### TASK DESCRIPTION
Through the line that contains "From stdpp Require Import gmap list.", return the data below exactly, starting at its first line; leave the rest out.

### Records drawn from a dataset
(** * Minesweeper knowledge base (CS50AI, 1_Knowledge/minesweeper/minesweeper.py)

    A shallow embedding of the classes [Minesweeper], [Sentence] and
    [MinesweeperAI] and the properties of the inference engine.

    Modelling choices.
    - A cell is a pair of Python integers, [Z * Z]; a Python [set] of cells is
      a [gset Cell].  Python leaves the iteration order of a set unspecified;
      [for x in s] is a left fold over [elements s].
    - [Sentence] objects are mutable and shared: [self.knowledge] is a list of
      references, and [reason_about_new_knowledge] keeps a reference
      [new_knowledge] to an object that the loop may already have popped from
      the list.  The objects live in [store], a list indexed by object
      identity; [knowledge] is a list of references into it.
    - A method of [MinesweeperAI] maps an execution to an execution: the
      current state of the object together with the states it went through.
      A state is recorded after every update of one object: one set insertion,
      one call of a [Sentence] method, one list operation, or the two
      assignments that subtract one sentence from another.
    - The [while] loop, the [for] loop over the (shrinking) list and the
      recursion of [reason_about_new_knowledge] are bounded by a [fuel]
      argument; [None] means that the fuel ran out, nothing else.
    - The random draws of [Minesweeper.__init__] are an argument of its
      model.
    - Whether [make_random_move] depends on the order in which a set is
      iterated is settled on hash tables whose order depends on their
      history ([HashTable]), not on [gset]. *)

From stdpp Require Import gmap list.
From Stdlib Require Import ZArith Lia.

Local Open Scope Z_scope.
Set Warnings "-clear-no-such-hyp".

Abbreviation Cell := (Z * Z)%type.

(** [range(lo, hi)] *)
Definition range (lo hi : Z) : list Z := seqZ lo (hi - lo).

(** ** class Minesweeper: the board that answers the player's probes *)
Module Minesweeper.

Record t := Build {
  height : Z;
  width : Z;
  board : list (list bool)
}.

(** [self.board[i][j]], for indices within the board *)
Definition board_at (g : t) (i j : Z) : bool :=
  default false (row ← board g !! Z.to_nat i; row !! Z.to_nat j).

Definition in_bounds (g : t) (i j : Z) : bool :=
  (0 <=? i) && (i <? height g) && (0 <=? j) && (j <? width g).

Definition is_mine (g : t) (cell : Cell) : bool :=
  let '(i, j) := cell in board_at g i j.

Definition nearby_mines (g : t) (cell : Cell) : Z :=
  foldl (λ count i,
    foldl (λ count j,
      if decide ((i, j) = cell) then count
      else if in_bounds g i j
           then if board_at g i j then count + 1 else count
           else count)
      count (range (cell.2 - 1) (cell.2 + 2)))
    0 (range (cell.1 - 1) (cell.1 + 2)).

End Minesweeper.

(** ** class Sentence *)
Module Sentence.

Record t := Build {
  cells : gset Cell;
  count : Z
}.

(** [len(self.cells)] *)
Definition len (s : t) : Z := Z.of_nat (size (cells s)).

Definition known_mines (s : t) : gset Cell :=
  if decide (count s = len s) then cells s else ∅.

Definition known_safes (s : t) : gset Cell :=
  if decide (count s = 0) then cells s else ∅.

Definition mark_mine (cell : Cell) (s : t) : t :=
  if decide (cell ∈ cells s)
  then {| cells := cells s ∖ {[cell]}; count := count s - 1 |}
  else s.

Definition mark_safe (cell : Cell) (s : t) : t :=
  if decide (cell ∈ cells s)
  then {| cells := cells s ∖ {[cell]}; count := count s |}
  else s.

End Sentence.

(** ** class MinesweeperAI *)

Record MinesweeperAI := BuildAI {
  height : Z;
  width : Z;
  moves_made : gset Cell;
  all_moves : gset Cell;
  mines : gset Cell;
  safes : gset Cell;
  knowledge : list nat;
  store : list Sentence.t
}.

(** The object behind a reference.  Every reference the code holds is live;
    the default only makes the function total. *)
Definition deref (ai : MinesweeperAI) (ref : nat) : Sentence.t :=
  default (Sentence.Build ∅ 0) (store ai !! ref).

Definition set_moves_made (f : gset Cell → gset Cell) (ai : MinesweeperAI) :=
  BuildAI (height ai) (width ai) (f (moves_made ai)) (all_moves ai)
          (mines ai) (safes ai) (knowledge ai) (store ai).
Definition set_mines (f : gset Cell → gset Cell) (ai : MinesweeperAI) :=
  BuildAI (height ai) (width ai) (moves_made ai) (all_moves ai)
          (f (mines ai)) (safes ai) (knowledge ai) (store ai).
Definition set_safes (f : gset Cell → gset Cell) (ai : MinesweeperAI) :=
  BuildAI (height ai) (width ai) (moves_made ai) (all_moves ai)
          (mines ai) (f (safes ai)) (knowledge ai) (store ai).
Definition set_knowledge (f : list nat → list nat) (ai : MinesweeperAI) :=
  BuildAI (height ai) (width ai) (moves_made ai) (all_moves ai)
          (mines ai) (safes ai) (f (knowledge ai)) (store ai).
Definition set_store (f : list Sentence.t → list Sentence.t) (ai : MinesweeperAI) :=
  BuildAI (height ai) (width ai) (moves_made ai) (all_moves ai)
          (mines ai) (safes ai) (knowledge ai) (f (store ai)).

(** Mutation of the object behind [ref]. *)
Definition on_sentence (ref : nat) (f : Sentence.t → Sentence.t) : MinesweeperAI → MinesweeperAI :=
  set_store (alter f ref).

(** An execution: the current state and the states before it, latest first. *)
Record Exec := BuildExec {
  now : MinesweeperAI;
  past : list MinesweeperAI
}.

Definition start (ai : MinesweeperAI) : Exec := BuildExec ai [].

Definition states (e : Exec) : list MinesweeperAI := now e :: past e.

Definition update (f : MinesweeperAI → MinesweeperAI) (e : Exec) : Exec :=
  BuildExec (f (now e)) (now e :: past e).

Definition calculate_all_moves (height width : Z) : gset Cell :=
  foldl (λ all_moves i,
    foldl (λ all_moves j, {[(i, j)]} ∪ all_moves) all_moves (range 0 width))
    ∅ (range 0 height).

Definition init (height width : Z) : MinesweeperAI :=
  BuildAI height width ∅ (calculate_all_moves height width) ∅ ∅ [] [].

Definition mark_mine (cell : Cell) (e : Exec) : Exec :=
  let e := update (set_mines (λ m, {[cell]} ∪ m)) e in
  foldl (λ e sentence, update (on_sentence sentence (Sentence.mark_mine cell)) e)
        e (knowledge (now e)).

Definition mark_safe (cell : Cell) (e : Exec) : Exec :=
  let e := update (set_safes (λ s, {[cell]} ∪ s)) e in
  foldl (λ e sentence, update (on_sentence sentence (Sentence.mark_safe cell)) e)
        e (knowledge (now e)).

Definition get_unknown_neighbours (cell : Cell) (ai : MinesweeperAI) : gset Cell :=
  let '(row, col) := cell in
  foldl (λ neighbours i,
    if (i <? 0) || (i >=? height ai) then neighbours
    else
      foldl (λ neighbours j,
        if (j <? 0) || (j >=? width ai) then neighbours
        else if decide ((i, j) ∉ safes ai) then {[(i, j)]} ∪ neighbours
             else neighbours)
        neighbours (range (col - 1) (col + 2)))
    ∅ (range (row - 1) (row + 2)).

Definition clean_up_empty_knowledge (e : Exec) : Exec :=
  let ai := now e in
  let sentences_to_clean :=
    (filter (λ p, Sentence.len (deref ai p.2) = 0)
            (zip (seq 0 (length (knowledge ai))) (knowledge ai))).*1 in
  foldl (λ e i, update (set_knowledge (delete i)) e) e (reverse sentences_to_clean).

(** One pass of the [while added_knowledge] loop; the boolean is the value of
    [added_knowledge] at the end of the pass. *)
Definition discharge_pass (e : Exec) : Exec * bool :=
  let e := clean_up_empty_knowledge e in
  let previous_safes_count := size (safes (now e)) in
  let previous_mines_count := size (mines (now e)) in
  let known :=
    foldl (λ (known : gset Cell * gset Cell) sentence,
             let (known_mines, known_safes) := known in
             (Sentence.known_mines (deref (now e) sentence) ∪ known_mines,
              Sentence.known_safes (deref (now e) sentence) ∪ known_safes))
          (∅, ∅) (knowledge (now e)) in
  let e := foldl (λ e mine, mark_mine mine e) e (elements known.1) in
  let e := foldl (λ e safe, mark_safe safe e) e (elements known.2) in
  let new_safes_count := size (safes (now e)) in
  let new_mines_count := size (mines (now e)) in
  (e, bool_decide (previous_safes_count ≠ new_safes_count
                   ∨ previous_mines_count ≠ new_mines_count)).

Fixpoint discharge_loop (fuel : nat) (e : Exec) : option Exec :=
  match fuel with
  | O => None
  | S fuel =>
      let (e, added_knowledge) := discharge_pass e in
      if added_knowledge then discharge_loop fuel e else Some e
  end.

(** [existing.cells.difference_update(new.cells); existing.count -= new.count] *)
Definition subtract (new_knowledge : Sentence.t) (existing : Sentence.t) : Sentence.t :=
  {| Sentence.cells := Sentence.cells existing ∖ Sentence.cells new_knowledge;
     Sentence.count := Sentence.count existing - Sentence.count new_knowledge |}.

(** [for existing_knowledge in self.knowledge: ...], the list iterator being
    at index [i]: the list is read again at every step, so that elements
    removed meanwhile shift the remaining ones under the iterator. *)
Fixpoint resolve_loop (fuel : nat) (reason : nat → Exec → option Exec)
    (new_knowledge : nat) (i : nat) (e : Exec) : option Exec :=
  match fuel with
  | O => None
  | S fuel =>
      match knowledge (now e) !! i with
      | None => Some e
      | Some existing_knowledge =>
          if decide (Sentence.len (deref (now e) existing_knowledge) = 0)
          then resolve_loop fuel reason new_knowledge (S i) (clean_up_empty_knowledge e)
          else
            let new_cells := Sentence.cells (deref (now e) new_knowledge) in
            let existing_cells := Sentence.cells (deref (now e) existing_knowledge) in
            if decide (new_cells ⊆ existing_cells ∧ existing_cells ≠ new_cells)
            then
              let e := update (on_sentence existing_knowledge
                                 (subtract (deref (now e) new_knowledge))) e in
              e ← reason existing_knowledge e;
              resolve_loop fuel reason new_knowledge (S i) e
            else resolve_loop fuel reason new_knowledge (S i) e
      end
  end.

Fixpoint reason_about_new_knowledge (fuel : nat) (new_knowledge : nat) (e : Exec)
    : option Exec :=
  match fuel with
  | O => None
  | S fuel =>
      if decide (Sentence.len (deref (now e) new_knowledge) = 0) then Some e
      else
        e ← discharge_loop fuel e;
        resolve_loop fuel (reason_about_new_knowledge fuel) new_knowledge 0 e
  end.

Definition add_knowledge (fuel : nat) (cell : Cell) (count : Z) (e : Exec) : option Exec :=
  let e := update (set_moves_made (λ m, {[cell]} ∪ m)) e in
  let e := mark_safe cell e in
  let unknown_neighbours := get_unknown_neighbours cell (now e) in
  let new_knowledge := length (store (now e)) in
  let e := update (set_store (λ st, st ++ [Sentence.Build unknown_neighbours count])) e in
  let e := update (set_knowledge (λ k, k ++ [new_knowledge])) e in
  let mines_in_new_knowledge :=
    Sentence.cells (deref (now e) new_knowledge) ∩ mines (now e) in
  let e := foldl (λ e mine, mark_mine mine e) e (elements mines_in_new_knowledge) in
  reason_about_new_knowledge fuel new_knowledge e.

### EXERCISE ANSWER
(** * Minesweeper knowledge base (CS50AI, 1_Knowledge/minesweeper/minesweeper.py)

    A shallow embedding of the classes [Minesweeper], [Sentence] and
    [MinesweeperAI] and the properties of the inference engine.

    Modelling choices.
    - A cell is a pair of Python integers, [Z * Z]; a Python [set] of cells is
      a [gset Cell].  Python leaves the iteration order of a set unspecified;
      [for x in s] is a left fold over [elements s].
    - [Sentence] objects are mutable and shared: [self.knowledge] is a list of
      references, and [reason_about_new_knowledge] keeps a reference
      [new_knowledge] to an object that the loop may already have popped from
      the list.  The objects live in [store], a list indexed by object
      identity; [knowledge] is a list of references into it.
    - A method of [MinesweeperAI] maps an execution to an execution: the
      current state of the object together with the states it went through.
      A state is recorded after every update of one object: one set insertion,
      one call of a [Sentence] method, one list operation, or the two
      assignments that subtract one sentence from another.
    - The [while] loop, the [for] loop over the (shrinking) list and the
      recursion of [reason_about_new_knowledge] are bounded by a [fuel]
      argument; [None] means that the fuel ran out, nothing else.
    - The random draws of [Minesweeper.__init__] are an argument of its
      model.
    - Whether [make_random_move] depends on the order in which a set is
      iterated is settled on hash tables whose order depends on their
      history ([HashTable]), not on [gset]. *)

From stdpp Require Import gmap list.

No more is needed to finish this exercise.